El otro día me comentaba Sergio que le dijo «no te voy a hacer fotos típicas de escritor, con los estantes de tu biblioteca de fondo y un libro en la mano». "Lo llevé al balcón donde tenía ropa tendida de todos los colores posibles y hacía viento. Le disparé unas fotos a velocidad lenta que convirtió la ropa en algo abstracto de manchas coloridas y quedó sorprendido del efecto. Nos caímos genial desde ese mismo instante. Siempre me provocaba la risa por su manera de contar lo más simple y cotidiano".
 Como por entonces yo ya tenía publicado Al sur del Sahara y él era un apasionado de los viajes y la cultura árabe, le habló de mí, y a la próxima que le tocó fotografiarlo, allá que lo acompañé para conocernos. Recuerdo que fue en los Baños del Carmen y que mi primo, que había cambiado el SUR por EL PAÍS, lo hizo posar dentro de un tubo de hormigón. Pablo se reía y se le achinaban los ojos: «Temo qué será lo próximo, entre tú que eres descabellado y yo que no te pongo freno, ja, ja, ja, ja, ja».

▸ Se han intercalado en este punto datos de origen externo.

(* ===== verification/ShardMove.v ===== *)
(** * Moving a shard from one group to another

    What [FreezeShard], [InstallShard] and [DeleteShard] guarantee together: controllers that
    are behind are fenced off, a frozen shard does not change, and a shard arrives at the new
    group exactly as it left the old one.  And what goes wrong: deleted shards keep their
    data, and a restarted server has lost its state. *)

From S2P Require Import Prelude Rpc Persister KvServer ShardCfg ShardGrp.

Import ShardGrp.

Section ShardMove.
Context `{Json} {clean : string -> Prop} `{!JsonLaws clean}.
Implicit Types (kv src dst : KVServer) (req : Req) (s n : Z).

Definition live kv : Prop := is_Some (maps kv).

(** A run of the state machine. *)
Definition grp_step kv req : option KVServer := fst <$> DoOp kv req.
Definition grp_run kv (reqs : list Req) : option KVServer := run_steps grp_step kv reqs.

(** The shard and the number of a request that moves a shard. *)
Definition moves req : option (Z * Z) :=
  match req with
  | FreezePtr a | FreezeVal a => Some (fa_Shard a, fa_Num a)
  | InstallPtr a | InstallVal a => Some (ia_Shard a, ia_Num a)
  | DeletePtr a | DeleteVal a => Some (da_Shard a, da_Num a)
  | _ => None
  end.

Definition rep_err (rep : Rep) : Err :=
  match rep with
  | RepFreeze r => fr_Err r
  | RepInstall r => ir_Err r
  | RepDelete r => dr_Err r
  | RepGet r => gr_Err r
  | RepPut r => pr_Err r
  end.

Lemma write_live f kv :
  live kv -> exists kv', write f kv = Some kv' /\ read kv' = f (read kv) /\ live kv'.
Proof.
  intros [m Hm]. unfold write, read, live. rewrite Hm. simpl. eexists. split; [done|]. simpl. eauto.
Qed.

Lemma write_read f kv kv' : write f kv = Some kv' -> read kv' = f (read kv) /\ live kv'.
Proof.
  unfold write, read, live. intros Hr. apply bind_Some in Hr as (m & Hm & Hr). simplify_eq/=.
  rewrite Hm. simpl. eauto.
Qed.

(** ** What each operation does to the maps *)

Lemma doPut_spec kv a kv' r :
  doPut kv a = Some (kv', r) ->
  (kv' = kv /\ (pr_Err r = ErrWrongGroup \/ pr_Err r = ErrVersion))
  \/ (exists e, read kv' = set_KeyValue (<[pa_Key a := e]> (KeyValue (read kv))) (read kv)
       /\ pr_Err r = OK
       /\ flagged (migratedShards (read kv)) (Key2Shard (pa_Key a)) = false
       /\ flagged (frozenShards (read kv)) (Key2Shard (pa_Key a)) = false).
Proof.
  unfold doPut. intros Hr. destruct (flagged (migratedShards (read kv)) _) eqn:Hm; [simplify_eq; auto|].
  destruct (flagged (frozenShards (read kv)) _) eqn:Hf; [simplify_eq; auto|].
  destruct (KeyValue (read kv) !! pa_Key a) as [e|].
  - go_if_in Hr; [simplify_eq; auto|]. apply bind_Some in Hr as (kv1 & Hs%write_read & Hr).
    simplify_eq. right. destruct Hs as [Hs _]. eauto 10.
  - go_if_in Hr; [|simplify_eq; auto]. apply bind_Some in Hr as (kv1 & Hs%write_read & Hr).
    simplify_eq. right. destruct Hs as [Hs _]. eauto 10.
Qed.

(** Run one more [write] of a handler. *)
Ltac run_write H :=
  let kv := fresh "kv" in let Hw := fresh "Hw" in
  apply bind_Some in H as (kv & Hw & H); apply write_read in Hw as [Hw _].

Lemma doFreeze_spec kv a kv' r :
  doFreezeShard kv a = Some (kv', r) ->
  (kv' = kv /\ exists m, maxShardNum (read kv) !! fa_Shard a = Some m
     /\ (fa_Num a < m /\ fr_Err r = ErrMaybe
         \/ fa_Num a = m /\ (flagged (migratedShards (read kv)) (fa_Shard a) = true
                              /\ r = mkFreezeShardReply empty_object (fa_Num a) OK
                             \/ r = freeze_reply (KeyValue (read kv)) a)))
  \/ ((forall m, maxShardNum (read kv) !! fa_Shard a = Some m -> m < fa_Num a)
      /\ read kv' = mkMaps (KeyValue (read kv)) (<[fa_Shard a := true]> (frozenShards (read kv)))
                      (<[fa_Shard a := fa_Num a]> (maxShardNum (read kv))) (migratedShards (read kv))
      /\ r = freeze_reply (KeyValue (read kv)) a).
Proof.
  unfold doFreezeShard. intros Hr.
  assert (Hfresh : forall x,
    (kv1 ← write (fun m => set_frozen (<[fa_Shard a := true]> (frozenShards m)) m) kv;
     kv2 ← write (fun m => set_maxNum (<[fa_Shard a := fa_Num a]> (maxShardNum m)) m) kv1;
     Some (kv2, freeze_reply (KeyValue (read kv2)) a)) = Some x ->
    read x.1 = mkMaps (KeyValue (read kv)) (<[fa_Shard a := true]> (frozenShards (read kv)))
                 (<[fa_Shard a := fa_Num a]> (maxShardNum (read kv))) (migratedShards (read kv))
    /\ x.2 = freeze_reply (KeyValue (read kv)) a).
  { intros x Hx. run_write Hx. run_write Hx. simplify_eq/=. rewrite Hw0, Hw. done. }
  destruct (maxShardNum (read kv) !! fa_Shard a) as [m|] eqn:Hm.
  - go_if_in Hr; [simplify_eq; left; eauto 10|]. go_if_in Hr.
    + left. go_if_in Hr; simplify_eq; eauto 10.
    + right. destruct (Hfresh _ Hr). split; [|done]. intros ? [= <-]. lia.
  - right. destruct (Hfresh _ Hr). done.
Qed.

Presentación de Carta desde el Toubkal en el Centro Andaluz de las Letras
De izq a dcha: Sergio Barce, Pablo Aranda, Pedro Delgado y Sergio Camacho
11 de junio de 2015. Fotografía: Lucía Rodríguez

 Esa tarde conversamos y nos tomamos unas cuantas cervezas, y a partir de ahí no dejamos de intercambiar correos y encuentros. Varias veces accedió a pasarse por casa para firmar unos cuantos ejemplares de El orden improbable (Espasa, 2004) y Ucrania (Destino, 2006) que iba a regalar a mis familiares por navidades. Recuerdo el cuidado que ponía en cada una de sus dedicatorias, su caligrafía, lo recto de sus renglones. Lástima que por pensar que siempre habrá un mañana tenga en la estantería su última novela sin firmar, precisamente esa que nos había llevado a intercambiar tantos correos y en la que el protagonista estudiaba en el INEF de Granada, le gustaban las carreras y era fan mío.

 Pablo siempre fue muy generoso conmigo: presentó mis libros ("el efecto Aranda", le decía yo cada vez que se llenaba la sala); recomendó Al sur del Sahara en el suplemento El viajero de EL PAÍS; se hizo acompañar de aquel título a modo de guía en sus viajes por el África occidental; me metió con nombre y apellido en las páginas de La distancia (Malpaso, 2018), y no contento con ello le colocó en las manos al protagonista mi libro de relatos y me puso a encabezar su lista de agradecimientos.

 Buen viaje, amigo. Que Hermes te proteja.